Data were obtained from the 2001 and 2006 French national point-prevalence surveys of HAIs and antibiotic use. The present study was conducted using data from 393 nonteaching public hospitals. Data included patient characteristics calculated at the hospital level (mean age and proportion of patients with the following: HAI, presence of a vascular catheter, presence of a urinary catheter, surgical procedure, and immunodeficiency) and hospital characteristics (size and presence of an intensive care unit). The regional effect was measured using a random intercept on a regional variable.

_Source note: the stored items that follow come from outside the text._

(** * Authorization and tenant cache of the Cloudflare manager bot

    A shallow embedding of [CloudflareManager] (src/handlers.py, lines 19-250)
    and of the tables it reads (src/models.py), with the properties of the
    authorization predicates and of the cache refresh.
    The command handlers of lines 449-737 that act on the store and on the
    cache (refresh, add_tenant, connect_cf, tenant_info) are embedded too.

    Conventions.
    - A Python [int] is a [Z]; [str(n)] is the decimal rendering [py_str].
    - [x | None] is an [option]; truthiness is written out ([truthy_*]).
    - A table is a finite map from its primary key to the other columns.
    - The manager's attributes, the database behind [db_url] and the list of
      remote calls issued so far form one [State], threaded explicitly.
    - The provider's answers live in a small universe of Python values,
      [PyVal], with the attribute tests the code performs on them. *)

From stdpp Require Import gmap strings list fin_maps pretty.

Set Warnings "-register-all".
Open Scope Z_scope.

(* ===================================================================== *)
(** ** Python scalars *)

(** [str(n)] for an [int]: an optional minus sign and the decimal digits. *)
Definition py_str (n : Z) : string := pretty n.

(** Truthiness of an [int | None]: [None] and [0] are falsy. *)
Definition truthy_int (o : option Z) : bool :=
  match o with
  | None => false
  | Some n => negb (n =? 0)
  end.

(** Truthiness of a [str | None]: [None] and the empty string are falsy. *)
Definition truthy_str (o : option string) : bool :=
  match o with
  | None => false
  | Some s => negb (String.eqb s "")
  end.

(** [a == b] between two [str | None] values. *)
Definition str_eq (a b : option string) : bool := bool_decide (a = b).

(* ===================================================================== *)
(** ** Tables (src/models.py) *)

(** A row of [tenants]; the primary key [id] is the key of the table. *)
Record Tenant := {
  name : string;
  cloudflare_token : string;
  admin_user_id : string;
  description : option string;
  is_active : option bool;          (* nullable Boolean, default True *)
  created_at : option Z;
}.

(** A row of [bot_config]; the primary key [key] is the key of the table. *)
Record BotConfig := {
  value : option string;            (* nullable Text *)
  updated_at : option Z;
}.

(** The condition [is_active = 'true'] / [is_active IS true] of the queries:
    a NULL flag is not active. *)
Definition active (t : Tenant) : bool :=
  match is_active t with
  | Some true => true
  | _ => false
  end.

(* ===================================================================== *)
(** ** Python values returned by the provider's client

    The code never trusts the shape of an answer: it tests for a [result]
    attribute, for lists, strings and iterables, and for the attributes
    [account], [id] and [name] of each element.  [PyVal] has exactly the
    values those tests tell apart.  Identifiers ([id], [name]) are strings or
    [None], as the client library declares them. *)

(** An attribute of an object: absent ([hasattr] is false) or set. *)
Inductive attr (A : Type) : Type :=
| Missing
| Has (a : A).
Arguments Missing {A}.
Arguments Has {A} a.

Overall, the prevalence of antibiotic use was 5.35% for both study years. The most commonly used antibiotics for HAIs were fluoroquinolones (2001, 1.33%; 2006, 1.35%) and combinations of penicillins with a β-lactamase inhibitor (2001, 0.92%; 2006, 1.02%). Mapping of antibiotic use showed wide variation between regions. The regional effect explained 3% of antibiotic variation in the unadjusted analysis. In the multivariable analysis, hospital size, high prevalence of patients with immunodeficiency, and infection characteristics explained 45% of the variability in antibiotic use. The regional effect was not retained in the final model.
The pattern of antibiotic use for HAIs differed over time, and regional variations were mostly explained by patient characteristics; there was no regional effect. Models that take data hierarchy into account are essential to better approach antibiotic use and develop relevant strategies for improvement.